Geoffroy le Bouteiller de Dol, chevalier de la Chesnaye

Deux chartes, un sceau, une lignée.
Ces deux chartes, datées de 1261 et 1266, racontent à elles seules l’histoire d’une lignée puissante, ancrée autour de Dol et d’Épiniac : la maison du Bouteiller.
Elles nous montrent Geoffroy, seigneur de la Chesnaye, père de Dame Aude, épouse d’Hamelin de Teicent/Tressaint, et portent le sceau emblématique de sa fonction : une coupe, symbole de l’office prestigieux de bouteiller de Dol.
Ensemble, elles éclairent les réseaux féodaux reliant Dol, Épiniac, La Boussac, Tressaint et Lanvallay.


🌿La charte de 1261 :
En juillet 1261, Geoffroy le Bouteiller de Dol, chevalier, seigneur de la Chesnaye en Épiniac, confirme à l’abbaye de Vieuville la donation des droits qu’il possède sur le fief du chapelain, en la paroisse d’Épiniac.

Texte latin

📜 Universis presentes litteras inspecturis et audituris Gaufridi le Botillier de Dol miles salutem in Domino.
Noveritis universitas vestra quod ego, pro salute mea nec non et parentum meorum, dedi et concessi in puram et perpetuam elemosinam, liberam omnino et quittam, Deo et beatae Mariae de Veteri Villa et monachis ibidem Deo servientibus, quidquid juris et possessionis habebam et habere poteram quoquo modo in feodo Capellani in territorio de Chesneio, sito in parrochia de Spiniaco.
Quinimo donationem illam monachis garantizabo et defendam ; et ad haec omnia heredes meos volui teneri specialiter obligatos.
In cujus rei testimonium, actum anno Domini 1261, mense Julio.

Traduction française

🌍 À tous ceux qui liront ou entendront ces présentes lettres, salut dans le Seigneur.
Moi, Geoffroy le Bouteiller de Dol, chevalier, fais savoir que, pour le salut de mon âme et de celle de mes parents, j’ai donné et concédé en pure et perpétuelle aumône, libre et franche, à Dieu et à la bienheureuse Marie de Vieuville, ainsi qu’aux moines qui y servent Dieu, tous les droits et possessions que j’avais ou pouvais avoir de quelque manière dans le fief du chapelain, situé sur le territoire de la Chesnaye, en la paroisse d’Épiniac.
Je garantis et défendrai cette donation, et j’ai voulu que mes héritiers y soient eux-mêmes tenus et spécialement obligés.
Fait en l’an du Seigneur 1261, au mois de juillet.

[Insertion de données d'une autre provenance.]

Lemma confidence_range_preserved_witness :
  ∃ upstream c,
    classify_intent sample_email (Some "INTENT: nonsense
CONFIDENCE: 0.9") = inr upstream
    ∧ classify sample_email (Some "INTENT: nonsense
CONFIDENCE: 0.9") = inr c
    ∧ (intent upstream ∈ closed_intents → confidence c = confidence upstream)
    ∧ (intent upstream ∉ closed_intents →
         confidence c = py_max 0.5 (confidence upstream * 0.7)
         ∧ (0.5 <= confidence c)%Q)
    ∧ ((0 <= confidence upstream)%Q ∧ (confidence upstream <= 1)%Q →
         (0 <= confidence c)%Q ∧ (confidence c <= 1)%Q).
Proof.
  apply (confidence_range_preserved sample_email (Some "INTENT: nonsense
CONFIDENCE: 0.9")); by eexists; vm_compute; reflexivity.
Defined.

(** ** The evidence extracted from a document *)

Lemma list_set_NoDup (xs : list string) : NoDup (list_set xs).
Proof. unfold list_set. apply NoDup_elements. Qed.

Lemma list_set_elem (x : string) (xs : list string) :
  x ∈ list_set xs ↔ x ∈ xs.
Proof. unfold list_set. by rewrite elem_of_elements, elem_of_list_to_set. Qed.

Example parse_amount_plain : _parse_amount "$1,234.56" = 1234.56%Q.
Proof. vm_compute. reflexivity. Qed.

Example parse_amount_zero : _parse_amount "$0" = 0%Q.
Proof. vm_compute. reflexivity. Qed.

Example amount_tokens :
  findall amount_pattern "Total: $1,234.56, fee $5. Refund $,."
  = ["$1,234.56"; "$5."; "$,."].
Proof. vm_compute. reflexivity. Qed.

Example abc_is_no_token : findall amount_pattern "pay $abc now" = [].
Proof. vm_compute. reflexivity. Qed.

Example date_matches :
  findall date_pattern "Due March 5, 2024 or 12/1/2023, booked 2024-01-02."
  = ["March 5, 2024"; "12/1/2023"; "2024-01-02"].
Proof. vm_compute. reflexivity. Qed.

Example phone_and_email_matches :
  (findall phone_pattern "Call (555) 123-4567 or mail john.smith@bank.co.uk.",
   findall email_pattern "Call (555) 123-4567 or mail john.smith@bank.co.uk.")
  = (["(555) 123-4567"], ["john.smith@bank.co.uk"]).
Proof. vm_compute. reflexivity. Qed.

Example name_matches :
  findall name_pattern "Account Number: 7, holder Mary Ann Lee Jones"
  = ["Account Number"; "Mary Ann Lee"].
Proof. vm_compute. reflexivity. Qed.

Example account_group_only :
  findall account_number_pattern "Account: ACC-1234-5678" = ["ACC"].
Proof. vm_compute. reflexivity. Qed.

(** C7 fails: the token [$,] matches the amount pattern, its number does
    not parse, and it is in the amounts as 0.0. *)
Lemma failed_amount_is_zero :
  findall amount_pattern "Fee: $, due" = ["$,"]
  ∧ py_float (replace (replace "$," "$" "") "," "") = None
  ∧ amounts (extract_structured_data "Fee: $, due") = [0.0%Q].
Proof. split_and!; vm_compute; reflexivity. Qed.

(** C7, amended.  ["$1,234.56"] parses to 1234.56.  The amounts have one
    entry for each currency-like token of the text, in the order of the
    text: the number when the token parses and 0.0 when it does not, so
    that a token whose parse fails is kept as 0.0.  No error reaches the
    caller. *)
Theorem amounts_one_per_token (text : string) :
  _parse_amount "$1,234.56" = 1234.56%Q
  ∧ length (amounts (extract_structured_data text))
    = length (findall amount_pattern text)
  ∧ ∀ (i : nat) (token : string),
      findall amount_pattern text !! i = Some token →
      match py_float (replace (replace token "$" "") "," "") with
      | Some q => amounts (extract_structured_data text) !! i = Some q
      | None => amounts (extract_structured_data text) !! i = Some 0.0%Q
      end.
Proof.
  split_and!.
  - vm_compute. reflexivity.
  - simpl. by rewrite length_fmap.
  - intros i token Hi. simpl. rewrite list_lookup_fmap, Hi. simpl.
    unfold _parse_amount. by destruct (py_float _).
Qed.

Lemma amounts_one_per_token_witness :
  amounts (extract_structured_data "Fee: $, due $7.50") !! 0%nat = Some 0.0%Q
  ∧ amounts (extract_structured_data "Fee: $, due $7.50") !! 1%nat = Some 7.50%Q.
Proof.
  destruct (amounts_one_per_token "Fee: $, due $7.50") as (_ & _ & H).
  split.
  - apply (H 0%nat "$,"). vm_compute. reflexivity.
  - apply (H 1%nat "$7.50"). vm_compute. reflexivity.
Defined.

(** C8 fails: an amount that the text mentions twice is twice in the
    amounts. *)
Lemma amounts_keep_duplicates :
  amounts (extract_structured_data "Paid $5 on Monday and $5 on Friday")
  = [5%Q; 5%Q]
  ∧ ¬ NoDup (amounts (extract_structured_data "Paid $5 on Monday and $5 on Friday")).
Proof.
  assert (H : amounts (extract_structured_data "Paid $5 on Monday and $5 on Friday")
              = [5%Q; 5%Q]) by (vm_compute; reflexivity).
  split; [exact H |].
  rewrite H. intros Hnd. apply NoDup_cons in Hnd as [Hnin _].
  apply Hnin. by left.
Qed.

(** C8, amended.  The account numbers, dates, phone numbers, email
    addresses and names are collections without a repeated value, and they
    hold the values that the patterns find in the text.  The amounts are a
    sequence with one entry for each currency-like token of the text: a
    repeated amount is kept. *)
Theorem evidence_fields_deduplicated (text : string) :
  let data := extract_structured_data text in
  (NoDup (account_numbers data)
   ∧ ∀ x, x ∈ account_numbers data ↔ x ∈ findall account_number_pattern text)
  ∧ (NoDup (dates data)
     ∧ ∀ x, x ∈ dates data ↔ x ∈ findall date_pattern text)
  ∧ (NoDup (phone_numbers data)
     ∧ ∀ x, x ∈ phone_numbers data ↔ x ∈ findall phone_pattern text)
  ∧ (NoDup (emails data)
     ∧ ∀ x, x ∈ emails data ↔ x ∈ findall email_pattern text)
  ∧ (NoDup (names data)
     ∧ ∀ x, x ∈ names data
            ↔ x ∈ findall name_pattern text ∧ x ∉ false_positives)
  ∧ length (amounts data) = length (findall amount_pattern text).
Proof.
  cbn [extract_structured_data account_numbers dates phone_numbers emails
       names amounts].
  repeat (split; [split; [apply list_set_NoDup | intros x; apply list_set_elem] |]).
  split; [split; [apply list_set_NoDup |] |].
  - intros x. unfold _extract_names.
    rewrite list_set_elem, list_elem_of_filter. tauto.
  - by rewrite length_fmap.
Qed.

🌿La charte de 1266 et la lignée des Bouteiller de Dol

En l’an 1266, à La Boussac, se tint un procès singulier.
On y voyait comparaître Hamelin de Teicent, chevalier de Tressaint, accompagné de son épouse Aude, fille de Geoffroy Bouteiller, seigneur de la Chesnaye en Épiniac.
Le litige portait sur une terre que les moines de Vieuville affirmaient tenir de Geoffroy Bouteiller, et que le couple réclamait au titre de l’héritage d’Aude.
Pour trancher, deux arbitres furent désignés : Olivier de Cherrueix, chevalier, et Alain Poingelos, écuyer.
Finalement, le serment prêté par les moines fit pencher la balance en leur faveur, et la donation demeura ferme.
À première vue, ce n’est qu’un différend foncier. Mais en vérité, cette charte nous ouvre un pan entier de la mémoire nobiliaire du pays de Dol.

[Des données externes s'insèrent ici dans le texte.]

(** * duplex-message: the Composie routing trie, the composition engine,
      the correlation engine of [AbstractHub] and the [MessageHub] class

    A shallow embedding of [src/dist/message-hub.browser.js]: the bundled
    [Composie] class (routing trie, [route], [composeMiddlewares], [run]),
    the [AbstractHub] class (request / response / progress correlation) and
    the bundled [MessageHub] class (events, fetches and their responses
    between a window and a frame or a worker).

    Conventions of the embedding.
    - A JS object is an association list in [Object.keys] order; reading a
      property reads the first binding, as the operations below keep it.
    - A JS [number] that the code only uses as a counter or an identifier is
      an integer of [Z]. This is exact below 2^53; [Hub.increment] is [++]
      on the double.
    - A function value is a reference [VFun f]; what calling a user function
      does is a parameter of the section that needs it, and user code does
      not call back into the hub while the hub runs it.
    - A promise is modelled by how it settles; a handler awaits the
      continuation it calls.
    - An object is held by its contents, and an inbound message is a fresh
      object. The code keeps the configuration object of [_emit] and the
      method map of [_on] and writes into them: [Hub.steps] runs calls that
      each pass an object of their own, [Hub._emit_same_object] is [_emit]
      with the configuration object of a pending call, and [Hub.run_calls]
      runs such calls too.
    - A loop that walks the trie, and the recursion of [composeMiddlewares],
      take fuel; each is proved to return with the fuel it is given.
    - [route] and the methods of [MessageHub] return an [option]: [None]
      where the code throws on what a plain object inherits under a name
      it has no own property for, or where a message has a shape that no
      [MessageHub] posts. *)

From Stdlib Require Import ZArith NArith Ascii String List Bool Sorted Lia.
From stdpp Require Import base option list.
Import ListNotations.
Set Warnings "-register-all".
Local Open Scope string_scope.
Local Open Scope Z_scope.
Local Open Scope list_scope.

🌳 Aux origines : Riwalt Buticularius
La maison des Bouteiller n’était pas une lignée ordinaire : elle descendait d’une tradition ancienne, attachée à l’office prestigieux de buticularius — le bouteiller de Dol, chargé de servir le vin, de porter la coupe, mais aussi de sceller les actes.
Cette fonction, dès le XIᵉ siècle, s’était transformée en un véritable surnom familial.

Elle était donc l’une des plus anciennes et des plus distinguées du duché de Bretagne, ayant possédé successivement les terres et seigneuries de la Chesnaye, Maupertuis, les Landes, Villeauren, le Racinoux, le Rois-Henry, la Chapelle, Charbonnières, Lessac, les Blérons, la Giraudaie, le Châtenay, Leauville, la Houssinère, etc.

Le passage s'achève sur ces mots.